Bugün forumda sofralarımızın en kadim tatlarından birine, pekmeze bakalım. Ama sadece bir tarif olarak değil; onun ardındaki kültürü, bilgeliği, hatta bilimi konuşalım. Çünkü bir soru var ki, kuşaktan kuşağa hep tartışılmıştır: Pekmez topraksız yapılır mı?

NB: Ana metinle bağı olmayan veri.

Lemma root_add_synced args : ends_synced (root_add env args).
Proof.
  unfold root_add. intros w r w' Hv. unfold stm_bind at 1, stm_ok, stm_lift.
  destruct (absolutize env (ad_path args)) as [path|e] eqn:Hp; simpl; [|by intros [= <- <-]].
  apply absolutize_ok in Hp. destruct (negb _); [by intros [= <- <-]|]. unfold stm_bind at 1, stm_get.
  destruct (bool_decide _); [by intros [= <- <-]|]. unfold stm_bind at 1.
  destruct (new_root env args path) as [root|e] eqn:Hr; simpl; [|by intros [= <- <-]].
  apply new_root_ok in Hr; [|done]. revert Hv. apply save_sync_record. intros w1 Hv1. by apply valid_upsert.
Qed.

Lemma root_set_synced args : ends_synced (root_set env args).
Proof.
  apply root_by_id_stays. intros root _ Hok. intros w r w' Hv. unfold stm_bind at 1, stm_ok, stm_lift.
  destruct (changed_root env args root) as [root'|e] eqn:Hr; simpl; [|by intros [= <- <-]].
  destruct (changed_root_ok _ _ _ Hok Hr) as [Hok' _]. revert w r w' Hv.
  apply stays_bind; [destruct (st_skip_history_rewrite args); [by intros w r w' Hv [= <- <-]|apply stays_in_prune]|]. intros forgotten.
  apply stays_bind; [intros w r w' Hv [= <- <-]; by apply valid_save|]. intros _.
  eapply triple_bind; [apply sync_ends_synced|]. intros ?.
  apply (triple_bind _ _ _ (λ _ w, roots_valid w ∧ synced w)); [|intros ?; apply record_ends_synced].
  destruct (_ && _); [|by intros w r w' Hv [= <- <-]].
  apply (triple_bind _ _ _ (λ _ w, roots_valid w ∧ synced w)); [|intros ?; by intros w r w' Hv [= <- <-]].
  intros w r w' [Hv Hs]. unfold in_prune. destruct (prune_unreferenced_metadata _ _) as [r0 p]. intros [= <- <-].
  assert (roots_valid (rw_with_prune w p)) by by apply valid_prune. by destruct r0.
Qed.

Lemma root_remove_synced id : ends_synced (root_remove env id).
Proof.
  apply root_by_id_stays. intros _ _ _. apply save_sync_record. intros w [Hs Hr Hc]. split; [| |done]; simpl.
  - clear Hr. induction (rw_roots w) as [|[k r] m IH]; cbn [List.filter fst]; [done|]. apply StronglySorted_cons in Hs as [Hk Hs].
    destruct (k =? id)%string; cbn [negb]; [by apply IH|]. cbn. constructor; [by apply IH|].
    rewrite Forall_forall in Hk |- *. intros x (y & -> & Hy%elem_of_filter_bool)%list_elem_of_fmap. apply Hk, list_elem_of_fmap. exists y. naive_solver.
  - rewrite Forall_forall in Hr |- *. intros kv [Hin _]%elem_of_filter_bool. by apply Hr.
Qed.

Lemma root_status_synced id status kind : ends_synced (root_status_cmd env id status kind).
Proof.
  intros w r w' Hv. unfold root_status_cmd, update_root_status.
  assert (Hassoc : ∀ (k : stm RootsWorld unit), ends_synced k →
    ends_synced (stm_bind (let* root := root_by_id id in
      stm_modify (save_root (rc_with_status root status (if (status =? "active")%string then None else rc_degraded root)))) (λ _, k))).
  { intros k Hk w1 r1 w1' Hv1. unfold root_by_id, stm_bind, stm_get.
    destruct (root_by_id_optional id w1) as [root|] eqn:Hg; simpl; [|by intros [= <- <-]].
    destruct (valid_get _ _ _ Hv1 Hg) as [_ Hok]. apply Hk. by apply valid_save, root_ok_status. }
  revert w r w' Hv. apply Hassoc. eapply triple_bind; [apply sync_ends_synced|]. intros ?. apply record_ends_synced.
Qed.

(** C11. Settings survive: no command of [mj root], however it ends, leaves settings that
    [mj] refuses at its next start, in the table or in the configuration file; and when a
    command has succeeded, opening the database again, which reads the roots back from the
    configuration file, leaves the table of roots as the command saved it. *)
Theorem root_settings_survive command w r w' :
  roots_valid w → root_cmd env command w = (r, w') → on_config_read env = Ok tt →
  roots_valid w' ∧ ∃ w'', open_db env w' = (Done tt, w'') ∧ roots_valid w'' ∧ (r = Done tt → rw_roots w'' = rw_roots w').
Proof.
  intros Hv Hrun Hread.
  assert (Hcmd : ends_synced (root_cmd env command)).
  { apply stays_bind; [apply open_db_stays|]. intros _. destruct command;
      auto using root_add_synced, root_set_synced, root_remove_synced, root_status_synced. }
  specialize (Hcmd w r w' Hv Hrun).
  assert (Hv' : roots_valid w') by (destruct r; naive_solver). split; [done|].
  destruct (sync_config_run w' (rw_config w') Hv' (vs_config _ Hv')) as (w'' & Hopen & Hv'' & _ & Hsame).
  exists w''. split_and!; [|done|].
  - unfold open_db, read_config, stm_bind, stm_ok, stm_lift. rewrite Hread. exact Hopen.
  - intros ->. destruct Hcmd as [_ Hs]. apply Hsame. rewrite Hs. intros c (root & -> & Hin)%list_elem_of_fmap. exists root. split; [done|].
    apply list_elem_of_fmap in Hin as ([k r'] & -> & Hin). destruct (proj1 (Forall_forall _ _) (vs_rows _ Hv') _ Hin) as [Hid _].
    simpl in *. apply bmap_get_elem_of; [apply Hv'|]. by rewrite Hid.
Qed.
End Settings.
Lemma build_command_h265_720p_witness :
  exists cmd,
    _build_ffmpeg_command (init (encoder_at "/usr/bin/ffmpeg")) "in.mov" "out.mp4" h265_720p = Ok cmd /\
    "-an" ∈ cmd /\ "-c:a" ∉ cmd.
Proof.
  destruct (build_command_h265_720p (encoder_at "/usr/bin/ffmpeg")
              "/usr/bin/ffmpeg" "in.mov" "out.mp4" eq_refl ltac:(discriminate))
    as (cmd & Hcmd & _ & _ & _ & _ & Han & Hca).
  exists cmd. repeat split; [exact Hcmd | exact Han |].
  apply Hca. rewrite !not_elem_of_cons.
  repeat split; try discriminate. apply not_elem_of_nil.
Defined.

(** The numbers of the preset table are short enough to be written. *)
Lemma video_presets_crf (which : string -> option string) (q : string)
    (ps : preset_settings) :
  quality_presets (init which) !! q = Some ps ->
  str_of_int (crf ps) = Ok (decimal (crf ps)).
Proof.
  intros Hps%video_presets_lookup.
  repeat (apply elem_of_cons in Hps as [Hps | Hps];
          [injection Hps as _ ->; vm_compute; reflexivity|]).
  by apply elem_of_nil in Hps.
Qed.

Lemma quality_args_known (which : string -> option string) (o : options)
    (q : string) (ps : preset_settings) :
  quality o = Some q ->
  quality_presets (init which) !! q = Some ps ->
  quality_args (init which) o =
    Ok (if String.eqb (codec_of o) "av1" then ["-preset"; preset ps]
        else ["-crf"; decimal (crf ps); "-preset"; preset ps]).
Proof.
  intros Hq Hps. unfold quality_args. rewrite Hq. cbn [from_option id].
  rewrite Hps. destruct (String.eqb (codec_of o) "av1"); cbn [negb];
    [reflexivity|].
  now rewrite (video_presets_crf which q ps Hps).
Qed.

Lemma preset_value_not_crf (which : string -> option string) (q : string)
    (ps : preset_settings) :
  quality_presets (init which) !! q = Some ps -> preset ps <> "-crf".
Proof.
  intros Hps%video_presets_lookup.
  repeat (apply elem_of_cons in Hps as [Hps | Hps];
          [injection Hps as _ ->; discriminate|]).
  by apply elem_of_nil in Hps.
Qed.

Bu soru sadece mutfakla ilgili değil — aynı zamanda gelenek, hijyen, doğa ve kimya arasında dolaşan bir yolculuk.

---

Topraksız Pekmez Mümkün mü? Bilimsel Gerçekten Başlayalım

Klasik yöntemde üzüm suyu kaynatılmadan önce içine pekmez toprağı (genellikle kalsiyum karbonat veya kil içeren özel beyaz toprak) eklenir. Bu toprak, asidik üzüm suyunun pH’ını dengeler, fermantasyonu durdurur ve suyun berraklaşmasını sağlar. Ayrıca koku ve tortu giderici etkisi de vardır. Ancak kimyasal olarak baktığımızda, bu işlevleri modern yöntemlerle de elde etmek mümkündür.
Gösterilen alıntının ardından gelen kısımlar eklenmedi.